Investigators traced the accident chain to an error entering the takeoff weight into the electronic flight bag: The pilots had based performance calculations on a weight 100 tons lighter than they had intended. The flight crew missed opportunities to identify the error and did not detect the degraded takeoff performance until very late in the takeoff roll, according to an analysis by the Australian Transport Safety Bureau.
Takeoff accidents represent a disproportionate number of fatal accidents in aviation, with runway excursions among the top factors. This presents a challenge for avionics manufacturers: how to provide a reliable takeoff performance monitor that can identify a problem in time to abort a takeoff safely—and avoid nuisance alerts that could risk unnecessary high-speed rejected takeoffs?
Aerospace giant Honeywell is taking aim at the problem with an energy display designed to give pilots a look at key takeoff performance metrics and both visual and aural warnings if a takeoff should be aborted.
Honeywell Human Factors Senior Chief Engineer Ratan Khatwa said the company has recently started to pay more attention to addressing safety issues during takeoff and initial climb. A Boeing analysis of fatal jet accidents from 2003 through 2012 found that some 16 percent were during takeoff and initial climb, estimated to be only about 2 percent of total flight time.
Honeywell’s SmartRunway product already offers a caution alert if flaps are not configured for takeoff, and SmartLanding gives cues to the flight crew if an approach is too high, too fast, or unstable. SmartRunway also has alerts for insufficient runway, but they do not take into account aircraft weight or runway conditions, which can have a significant effect on the performance of larger aircraft.

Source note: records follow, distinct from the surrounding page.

(** X14. Every data line the program writes is a line its own tokenizer
    reads as 23 fields, as many as the header line it writes has, and
    with no quote left open. *)
Theorem data_line_fields (input_fields : list str) (contact_group_label : str)
        (row : list str) :
  output_fields input_fields contact_group_label = Some row ->
  exists data,
    write_row row = data ++ [newline]
    /\ length (parse_csv_line data) = NUM_OUTPUT_COLUMNS
    /\ length (parse_csv_line data) = length (parse_csv_line output_header)
    /\ in_quotes (scan_line data) = false.
Proof.
  intros Hrow.
  assert (L : length row = 23).
  { destruct (le_lt_dec 7 (length input_fields)) as [H7|H7].
    - destruct (output_fields_defined input_fields contact_group_label H7)
        as (row' & E & Hl).
      congruence.
    - rewrite output_fields_undefined in Hrow by exact H7. discriminate. }
  exists (join_commas (map format_csv_field row)).
  split; [apply write_row_join |].
  destruct row as [|x row]; [discriminate |].
  unfold parse_csv_line, scan_line, scanner_init.
  destruct (scan_loop_join row x []) as [H1 H2]. cbv zeta in H1, H2.
  rewrite H1, H2, app_nil_l, length_map, L. repeat split.
Qed.

Lemma data_line_fields_witness :
  exists data,
    write_row ([[dquote]; []; [dquote]] ++ replicate 13 []
               ++ [[dquote]; []; [dquote]; []; [dquote]; []; [dquote]])
    = data ++ [newline]
    /\ length (parse_csv_line data) = NUM_OUTPUT_COLUMNS
    /\ length (parse_csv_line data) = length (parse_csv_line output_header)
    /\ in_quotes (scan_line data) = false.
Proof.
  apply (data_line_fields (replicate 7 [dquote]) [dquote]).
  reflexivity.
Defined.

(** ** The whole run *)

(** What a turn of the loop does to the output file and the count, once
    the header is behind. *)
Lemma row_loop_after_header (contact_group_label : str) (lines : list str) :
  forall st st',
    is_first_line st = false ->
    row_loop contact_group_label lines st = Some st' ->
    output_file st'
    = output_file st
      ++ concat (map (data_line contact_group_label)
                     (List.filter enough_fields (List.filter nonempty lines)))
    /\ processed_count st'
       = (processed_count st
          + Z.of_nat (length (List.filter enough_fields (List.filter nonempty lines))))%Z.
Proof.
  induction lines as [|l ls IH]; intros st st' Hf H.
  - injection H as <-. simpl. rewrite app_nil_r. split; [reflexivity | lia].
  - cbn [row_loop] in H.
    destruct (process_line contact_group_label l st) as [st1|] eqn:E;
      [| discriminate].
    simpl in H.
    pose proof (process_line_after_header _ _ _ _ Hf E) as Hf1.
    destruct (IH st1 st' Hf1 H) as [IHo IHc]. rewrite IHo, IHc.
    apply process_line_cases in E as [_ E].
    destruct E as [[-> ->]|[(_ & E & _)|[(Hl & _ & H7 & ->)|(Hl & _ & H7 & _ & row & Hr & ->)]]].
    + simpl. split; reflexivity.
    + congruence.
    + assert (Ee : enough_fields l = false)
        by (unfold enough_fields, INPUT_NUM_COLUMNS_EXPECTED; apply Nat.leb_gt; lia).
      destruct l as [|c l]; [congruence |]. cbn [List.filter nonempty].
      rewrite Ee. simpl. split; reflexivity.
    + assert (Ee : enough_fields l = true)
        by (unfold enough_fields, INPUT_NUM_COLUMNS_EXPECTED; apply Nat.leb_le; lia).
      destruct l as [|c l]; [congruence |]. cbn [List.filter nonempty].
      rewrite Ee.
      cbn [map concat length output_file processed_count].
      unfold data_line at 2. rewrite Hr.
      split; [now rewrite <- app_assoc | lia].
Qed.

(** The same from the start of the loop: the first line that is not
    empty is left out. *)
Lemma row_loop_from_start (contact_group_label : str) (lines : list str) :
  forall st st',
    is_first_line st = true ->
    row_loop contact_group_label lines st = Some st' ->
    output_file st'
    = output_file st
      ++ concat (map (data_line contact_group_label) (data_rows lines))
    /\ processed_count st'
       = (processed_count st + Z.of_nat (length (data_rows lines)))%Z.
Proof.
  unfold data_rows.
  induction lines as [|l ls IH]; intros st st' Hf H.
  - injection H as <-. simpl. rewrite app_nil_r. split; [reflexivity | lia].
  - cbn [row_loop] in H.
    destruct (process_line contact_group_label l st) as [st1|] eqn:E;
      [| discriminate].
    simpl in H.
    apply process_line_cases in E as [_ E].
    destruct E as [[-> ->]|[(Hl & _ & ->)|[(_ & E & _)|(_ & E & _)]]];
      try congruence.
    + apply (IH _ st') in H; [| exact Hf]. exact H.
    + destruct l as [|c l]; [congruence |]. cbn [List.filter nonempty tail].
      apply row_loop_after_header in H; [| reflexivity]. exact H.
Qed.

By comparing predicted and actual acceleration, Honeywell’s new software can alert the flight crew to insufficient takeoff performance in more scenarios—even if performance calculations are based on incorrect data.
A prototype display shown to reporters in December marks the point where the aircraft is predicted to reach V1, before which the go/no-go decision must be made, with a triangle. This point must remain within the brown “can stop bars” to ensure that an aircraft can stop before the end of the runway in a rejected takeoff. Overlapping the brown bars are the blue “can go bars”; the aircraft must rotate within the span of the blue bars to ensure a safe takeoff in the runway remaining. Another potential display simplifies the information further, marking the acceleration on a band of yellow and green.
To demonstrate the technology, Honeywell’s Steve Johnson set up for takeoff on Runway 31L in Palm Springs, Calif., in the simulator. He advanced the throttle to a setting too low for the weight of the aircraft and started the takeoff roll, with distance remaining ticking down on the display. At 80 knots, a yellow box framed the runway and “ACCEL LOW” appeared at the top of the screen.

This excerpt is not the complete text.